**WHAT YOU NEED TO DO**
Tally up the lines below that include the word "raises". Answer with the number alone.

**DATA SUPPLIED**
(** * cupy.sparse.linalg.solve: the [lsqr] shim around cusolver's csrlsvqr

    A shallow embedding of [src/cupy/sparse/linalg/solve.py].  The function
    validates its arguments, picks a precision, calls one of two native
    entry points and wraps the outcome in a scipy-shaped tuple.  Every
    collaborator ([cupy], [cupy.sparse], [cupy.cuda.cusolver], ...) is a
    field of the [Runtime] interface; the shim itself is the monadic program
    [lsqr], which threads the collaborators' world and a log of the calls it
    makes. *)

From Stdlib Require Import List String Ascii Bool ZArith NArith QArith Lia.
Import ListNotations.

Local Open Scope nat_scope.

(** ** Element types *)

(** The element types a cupy array can have. *)
Inductive dtype : Type :=
| bool_ | int8 | uint8 | int16 | uint16 | int32 | uint32 | int64 | uint64
| float16 | float32 | float64 | complex64 | complex128.

(** [numpy.dtype.char]. *)
Definition char (d : dtype) : ascii :=
  match d with
  | bool_ => "?" | int8 => "b" | uint8 => "B" | int16 => "h" | uint16 => "H"
  | int32 => "i" | uint32 => "I" | int64 => "l" | uint64 => "L"
  | float16 => "e" | float32 => "f" | float64 => "d"
  | complex64 => "F" | complex128 => "D"
  end%char.

Definition dtype_eqb (a b : dtype) : bool := Ascii.eqb (char a) (char b).

Inductive kind : Type := KBool | KInt | KUInt | KFloat | KComplex.

Definition dtype_kind (d : dtype) : kind :=
  match d with
  | bool_ => KBool
  | int8 | int16 | int32 | int64 => KInt
  | uint8 | uint16 | uint32 | uint64 => KUInt
  | float16 | float32 | float64 => KFloat
  | complex64 | complex128 => KComplex
  end.

(** Width in bits of one component (a complex number has two). *)
Definition component_bits (d : dtype) : nat :=
  match d with
  | bool_ => 1
  | int8 | uint8 => 8
  | int16 | uint16 | float16 => 16
  | int32 | uint32 | float32 | complex64 => 32
  | int64 | uint64 | float64 | complex128 => 64
  end.

Definition is_integer (d : dtype) : bool :=
  match dtype_kind d with KBool | KInt | KUInt => true | _ => false end.

Definition is_half (d : dtype) : bool := dtype_eqb d float16.

(** [numpy.can_cast(a, b)] under the default ("safe") rule, on cupy's types.
    An integer fits a float when the float's width is more than the
    integer's, except that numpy also lets the 64-bit integers into
    [float64]. *)
Definition can_cast (a b : dtype) : bool :=
  match dtype_kind a, dtype_kind b with
  | KBool, _ => true
  | _, KBool => false
  | KInt, KInt => component_bits a <=? component_bits b
  | KInt, KUInt => false
  | KUInt, KUInt => component_bits a <=? component_bits b
  | KUInt, KInt => component_bits a <? component_bits b
  | (KInt | KUInt), (KFloat | KComplex) =>
      (component_bits a <? component_bits b)
      || ((component_bits a =? 64) && (component_bits b =? 64))
  | KFloat, (KFloat | KComplex) => component_bits a <=? component_bits b
  | KComplex, KComplex => component_bits a <=? component_bits b
  | (KFloat | KComplex), _ => false
  end.

(** numpy's [__test_types], the order in which a common type is searched
    for, cut down to cupy's types.  numpy's list goes on with [g] after [d]
    and with [G] and [O] after [D]; no search below reaches them, because
    [complex128] takes every cupy type and [g] takes no complex one. *)
Definition test_types : list dtype :=
  [bool_; int8; uint8; int16; uint16; int32; uint32; int64; uint64;
   float16; float32; float64; complex64; complex128].

(** numpy's [_can_coerce_all]: the first test type every member of the list
    casts to. *)
Definition _can_coerce_all (dtypelist : list dtype) : option dtype :=
  match dtypelist with
  | [] => None
  | [d] => Some d
  | _ => find (fun t => forallb (fun x => can_cast x t) dtypelist) test_types
  end.

(** [numpy.find_common_type(array_types, ())]: with no scalar types the
    answer is [_can_coerce_all array_types]. *)
Definition find_common_type (array_types : list dtype) : option dtype :=
  _can_coerce_all array_types.

(** ** Python values *)

Definition ptr := N.

(** An array as the shim sees it: element type, shape and the address of
    its buffer ([a.data.ptr] on the device, [a.ctypes.data] on the host).
    The contents stay with the runtime. *)
Record ndarray : Type := mk_ndarray {
  nd_dtype : dtype;
  nd_shape : list nat;
  nd_ptr : ptr
}.

Definition ndim (a : ndarray) : nat := List.length (nd_shape a).

(** [len(a)]; a zero-dimensional array has no length. *)
Definition py_len (a : ndarray) : option nat :=
  match nd_shape a with
  | [] => None
  | n :: _ => Some n
  end.

(** A [cupy.sparse.csr_matrix], through the attributes the shim reads. *)
Record csr_matrix : Type := mk_csr {
  csr_shape : nat * nat;
  csr_dtype : dtype;
  csr_nnz : nat;
  csr_descr : N;
  csr_data : ndarray;
  csr_indptr : ndarray;
  csr_indices : ndarray
}.

(** What a caller may pass for [A] and [b]. *)
Inductive pyobj : Type :=
| CupyNdarray (a : ndarray)
| NumpyNdarray (a : ndarray)
| CsrMatrix (a : csr_matrix)
| PyOther.

(** Python exceptions.  [ShapeMismatchError] is what
    [util._assert_nd_squareness] raises and [NotCupyArrayError] what
    [util._assert_cupy_array] raises (their classes are not under src/);
    [CollaboratorError] is an opaque failure inside a collaborator. *)
Inductive exn : Type :=
| RuntimeError (msg : string)
| ValueError (msg : string)
| ShapeMismatchError
| NotCupyArrayError
| TypeError
| AttributeError
| CollaboratorError (code : N).

Definition result (A : Type) : Type := (exn + A)%type.

(** ** The native entry points *)

Inductive precision : Type := Single | Double.

(** The twelve arguments of [cusolver.scsrlsvqr] / [cusolver.dcsrlsvqr]. *)
Record native_args : Type := mk_native_args {
  na_handle : N;
  na_m : nat;
  na_nnz : nat;
  na_descr : N;
  na_data : ptr;
  na_indptr : ptr;
  na_indices : ptr;
  na_b : ptr;
  na_tol : Q;
  na_reorder : Z;
  na_x : ptr;
  na_singularity : ptr
}.

(** ** The log of collaborator calls

    One entry per call the shim makes, in the order made, with the
    arguments and the outcome. *)
Inductive event : Type :=
| EvCsrMatrix (o : pyobj) (r : result csr_matrix)
| EvGetHandle (r : result N)
| EvCupyEmpty (n : nat) (d : dtype) (r : result ndarray)
| EvNumpyEmpty (n : nat) (d : dtype) (r : result ndarray)
| EvNative (p : precision) (a : native_args) (r : result unit)
| EvAstype (x : ndarray) (d : dtype) (r : result ndarray)
| EvDot (A : csr_matrix) (x : ndarray) (r : result ndarray)
| EvSub (a b : ndarray) (r : result ndarray)
| EvNorm (a : ndarray) (r : result ndarray).

(** ** The collaborators *)

(** The array runtime, the sparse library, the device state and the native
    solver, over a world [W] of device and host memory.  Each call may fail
    and may change the world. *)
Class Runtime (W : Type) : Type := {
  (** [cuda.cusolver_enabled] *)
  cusolver_enabled : bool;
  (** [sparse.csr_matrix(A)] *)
  sparse_csr_matrix : pyobj -> W -> result csr_matrix * W;
  (** [device.get_cusolver_sp_handle()] *)
  get_cusolver_sp_handle : W -> result N * W;
  (** [cupy.empty(n, dtype)] *)
  cupy_empty : nat -> dtype -> W -> result ndarray * W;
  (** [numpy.empty(n, dtype)] *)
  numpy_empty : nat -> dtype -> W -> result ndarray * W;
  (** [cusolver.scsrlsvqr(...)] and [cusolver.dcsrlsvqr(...)] *)
  scsrlsvqr : native_args -> W -> result unit * W;
  dcsrlsvqr : native_args -> W -> result unit * W;
  (** [x.astype(dtype)] *)
  astype : ndarray -> dtype -> W -> result ndarray * W;
  (** [A.dot(x)] *)
  csr_dot : csr_matrix -> ndarray -> W -> result ndarray * W;
  (** [a - b] *)
  subtract : ndarray -> ndarray -> W -> result ndarray * W;
  (** [cupy.linalg.norm(a)] *)
  linalg_norm : ndarray -> W -> result ndarray * W
}.

(** ** The monad: collaborators' world, call log, Python exceptions *)

Definition state (W : Type) : Type := (W * list event)%type.

Definition M (W A : Type) : Type := state W -> result A * state W.

Section Shim.

Context {W : Type}.

Definition ret {A} (a : A) : M W A := fun s => (inr a, s).

Definition raise {A} (e : exn) : M W A := fun s => (inl e, s).

Definition bind {A B} (m : M W A) (f : A -> M W B) : M W B :=
  fun s =>
    match m s with
    | (inl e, s') => (inl e, s')
    | (inr a, s') => f a s'
    end.

(** Run a collaborator and log the call with its outcome. *)
Definition call {A} (ev : result A -> event) (op : W -> result A * W) : M W A :=
  fun s =>
    let '(r, w') := op (fst s) in
    (r, (w', snd s ++ [ev r])).
(** * ThreeSistersSVF: a three-band state-variable filter and its facades

    A shallow embedding of

    - [ThreeSistersSVFProcessor] (src/audio/ThreeSistersSVF.js, the text of the
      AudioWorklet processor): the per-sample difference equations, the
      coefficient cache with its dirty flag, and the message handler;
    - [ThreeSistersSVF] (same file): the node that owns the options record and
      talks to the processor through the message port;
    - [SimpleThreeBandFilter]: the bank of three band-pass stages that is used
      when no AudioWorklet is available;
    - [resolveBaseAudioContext] (src/utils/audioContext.js), the part of
      old-script.js that builds, tunes and mixes the synth filter, and
      [mapValue] and [mapLayerFilterValue].

    Numbers.  A JavaScript number is an IEEE-754 double.  The embedding
    reads the arithmetic of the code over the real numbers [R]: [Math.max],
    [Math.min], [Math.sin] and [Math.PI] are [Rmax], [Rmin], [sin] and [PI].
    NaN, the infinities and rounding are outside the model, and every
    statement below is about this exact reading of the code.

    Effects.  The processor is a record threaded through [onmessage] and
    [process], which run one at a time in the worklet scope.  The methods of
    the two nodes return the new [this] together with the list of calls they
    make into the host.  [_initWorklet] is asynchronous: it is modelled in
    two parts, up to its [await] and from there on, and the answers of the
    host to its calls (a promise that rejects, a constructor that throws)
    are arguments. *)

From Stdlib Require Import Reals Lra Lia PeanoNat List String Bool.
Import ListNotations.
(** * youtube_script_auto: text normalisation, channel resolution and
      transcript acquisition

    A shallow embedding of the pure text utilities and of the two fallback
    chains of [youtube_script_auto.py], with the properties the
    specification states about them.

    Python [str] values are sequences of Unicode code points; they are
    modelled as [list N].  External collaborators (caption provider,
    yt-dlp, whisper, the file system) are modelled by a record of outcomes
    and an explicit state carrying the file system and a trace of calls. *)

From Stdlib Require Import NArith ZArith Ascii String List Bool Lia.
From Stdlib Require Import Sorted DecimalString DecimalN.
From stdpp Require Import base list gmap.

Open Scope N_scope.

(** ** Python strings *)

Abbreviation str := (list N).

(** An ASCII literal as a sequence of code points. *)
Definition lit (s : string) : str :=
  List.map N_of_ascii (list_ascii_of_string s).

(** [str.isspace] on one code point; the regular expression class [\s] on
    [str] patterns and the argument-less [str.strip] use the same set. *)
Definition isspace (c : N) : bool :=
  ((9 <=? c) && (c <=? 13)) || ((28 <=? c) && (c <=? 32))
  || (c =? 133) || (c =? 160) || (c =? 5760)
  || ((8192 <=? c) && (c <=? 8202))
  || (c =? 8232) || (c =? 8233) || (c =? 8239) || (c =? 8287)
  || (c =? 12288).

(** [re.sub] with the pattern for one or more whitespace characters:
    every maximal run of whitespace is replaced by [repl].  [in_run]
    records that the previous character was part of the run already
    replaced. *)
Fixpoint sub_ws_from (repl : str) (in_run : bool) (s : str) : str :=
  match s with
  | [] => []
  | c :: s' =>
      if isspace c
      then (if in_run then sub_ws_from repl true s'
            else repl ++ sub_ws_from repl true s')
      else c :: sub_ws_from repl false s'
  end.

Definition re_sub_ws (repl s : str) : str := sub_ws_from repl false s.

(** [re.sub] with a pattern that is one character class. *)
Definition re_sub_class (cls : N -> bool) (repl s : str) : str :=
  flat_map (fun c => if cls c then repl else [c]) s.

(** [str.lstrip] and [str.rstrip] for a set of characters given as a
    predicate. *)
Fixpoint lstrip_by (p : N -> bool) (s : str) : str :=
  match s with
  | [] => []
  | c :: s' => if p c then lstrip_by p s' else s
  end.

Fixpoint rstrip_by (p : N -> bool) (s : str) : str :=
  match s with
  | [] => []
  | c :: s' =>
      match rstrip_by p s' with
      | [] => if p c then [] else [c]
      | r => c :: r
      end
  end.

(** [s.strip()] *)
Definition strip (s : str) : str := rstrip_by isspace (lstrip_by isspace s).

(** [s.rstrip(chars)] *)
Definition in_chars (chars : str) (c : N) : bool :=
  existsb (N.eqb c) chars.

Definition rstrip_chars (chars s : str) : str := rstrip_by (in_chars chars) s.

(** [x or default] on strings: the empty string is falsy. *)
Definition str_or (x default : str) : str :=
  match x with
  | [] => default
  | _ => x
  end.

(** [s.startswith(prefix)] *)
Fixpoint startswith (prefix s : str) : bool :=
  match prefix, s with
  | [], _ => true
  | _ :: _, [] => false
  | p :: prefix', c :: s' => (p =? c) && startswith prefix' s'
  end.

(** [s.split(sep)] for a non-empty separator: occurrences are found left
    to right and do not overlap.  [cur] holds the current piece reversed;
    the recursion is on a bound [n] on the length of what is left. *)
Fixpoint split_from (n : nat) (sep : str) (cur : str) (s : str)
  : list str :=
  match n with
  | O => [rev cur ++ s]
  | S n' =>
      match s with
      | [] => [rev cur]
      | c :: s' =>
          if startswith sep s
          then rev cur :: split_from n' sep [] (drop (length sep) s)
          else split_from n' sep (c :: cur) s'
      end
  end.

Definition str_split (sep s : str) : list str :=
  split_from (S (length s)) sep [] s.

(** [pieces[-1]] and [pieces[0]]; [str_split] never returns an empty list
    (lemma [str_split_nonempty]), so the default is never used. *)
Definition last_piece (pieces : list str) : str := List.last pieces [].
Definition first_piece (pieces : list str) : str := List.hd [] pieces.

(** ** Text normaliser *)

(** [clean_text], lines 43-45. *)
Definition clean_text (text : str) : str :=
  strip (re_sub_ws (lit " ") text).

Section Unicodedata.

(** The tables of the [unicodedata] module are not part of the program:
    [unicodedata.normalize('NFKD', .)] and
    [unicodedata.category(.) == 'Mn'] are taken as parameters. *)
Variable normalize_NFKD : str -> str.
Variable category_is_Mn : N -> bool.

(** [_normalize_visible_text], lines 48-57. *)
Definition _normalize_visible_text (text : str) : str :=
  match text with
  | [] => []
  | _ =>
      let decomposed := normalize_NFKD text in
      let without_marks :=
        List.filter (fun c => negb (category_is_Mn c)) decomposed in
      let normalized_spaces := strip (re_sub_ws (lit " ") without_marks) in
      normalized_spaces
  end.

(** The character class of line 64: less-than, greater-than, colon,
    backslash, slash, backslash again, vertical bar, question mark,
    star and double quote. *)
Definition forbidden (c : N) : bool :=
  in_chars [60; 62; 58; 92; 47; 92; 124; 63; 42; 34] c.

(** [make_filesafe_title], lines 60-73. *)
Definition make_filesafe_title (title : str) : str :=
  let base := str_or (_normalize_visible_text title) (lit "script") in
  let base := re_sub_class forbidden (lit " ") base in
  let base := List.filter (fun ch => 32 <=? ch) base in
  let base := rstrip_chars (lit "_") (strip (re_sub_ws (lit "_") base)) in
  let base :=
    if (150 <? length base)%nat
    then rstrip_chars (lit "_") (take 150 base)
    else base in
  str_or base (lit "script").

End Unicodedata.

(** On ASCII text NFKD is the identity and no character is a nonspacing
    mark; these instances are used to run the functions on ASCII inputs. *)
Definition ascii_NFKD (s : str) : str := s.
Definition ascii_is_Mn (c : N) : bool := false.

(** The video id of line 88:
    [video_url.split("v=")[-1].split("&")[0]]. *)
Definition video_id_of (video_url : str) : str :=
  first_piece (str_split (lit "&") (last_piece (str_split (lit "v=") video_url))).

(** [sep.join(pieces)] *)
Fixpoint str_join (sep : str) (pieces : list str) : str :=
  match pieces with
  | [] => []
  | [p] => p
  | p :: rest => p ++ sep ++ str_join sep rest
  end.

(** ** Exceptions, state and collaborators *)

Inductive exn_class := TranscriptsDisabled | NoTranscriptFound | OtherException.

(** A raised exception: its class (every class here derives from
    [Exception]) and its message. *)
Record exn := { exn_class_of : exn_class; exn_msg : str }.

(** The clause [except (TranscriptsDisabled, NoTranscriptFound)]. *)
Definition no_captions (e : exn) : bool :=
  match exn_class_of e with
  | TranscriptsDisabled | NoTranscriptFound => true
  | OtherException => false
  end.

Inductive outcome (A : Type) : Type :=
| Return (a : A)
| Raise (e : exn).
Arguments Return {A} a.
Arguments Raise {A} e.

(** An entry of a yt-dlp listing; [None] is a key that is absent (or, for
    the keys read with [.get(key)], holds [None]). *)
Record entry := {
  e_id : option str;
  e_title : option str;
  e_url : option str;
  e_duration : option Z;
  e_channel_id : option str;
  e_channel : option str
}.

(** The dictionary returned by [extract_info]; [None] is a dictionary
    without the key [entries]. *)
Record info := { entries : option (list entry) }.

(** The dictionaries built at lines 233-239. *)
Record video := {
  v_index : nat;
  v_title : str;
  v_url : str;
  v_id : str;
  v_duration : Z
}.

(** Calls to the collaborators, in the order they are made. *)
Inductive event :=
| CallFetchTranscript (video_id : str) (languages : list str)
| CallDownload (video_url filename : str)
| CallLoadModel (name : str)
| CallTranscribe (audio_file : str)
| CallRemove (path : str)
| CallExtractInfo (query : str)
| CallStError (message : str).

(** What the collaborators answer. *)
Record world := {
  transcript_fetch : str -> list str -> outcome (list str);
  ydl_download : str -> str -> outcome unit;
  whisper_load_model : str -> outcome unit;
  model_transcribe : str -> outcome str;
  ydl_extract_info : str -> outcome (option info)
}.

(** The files that exist and the calls made so far. *)
Record state := { files : gset str; trace : list event }.

Definition M (A : Type) : Type := state -> outcome A * state.

Definition ret {A} (a : A) : M A := fun st => (Return a, st).

Definition raise {A} (e : exn) : M A := fun st => (Raise e, st).

Definition bind {A B} (m : M A) (k : A -> M B) : M B :=
  fun st =>
    match m st with
    | (Return a, st') => k a st'
    | (Raise e, st') => (Raise e, st')
    end.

**ANSWER SPACE**
2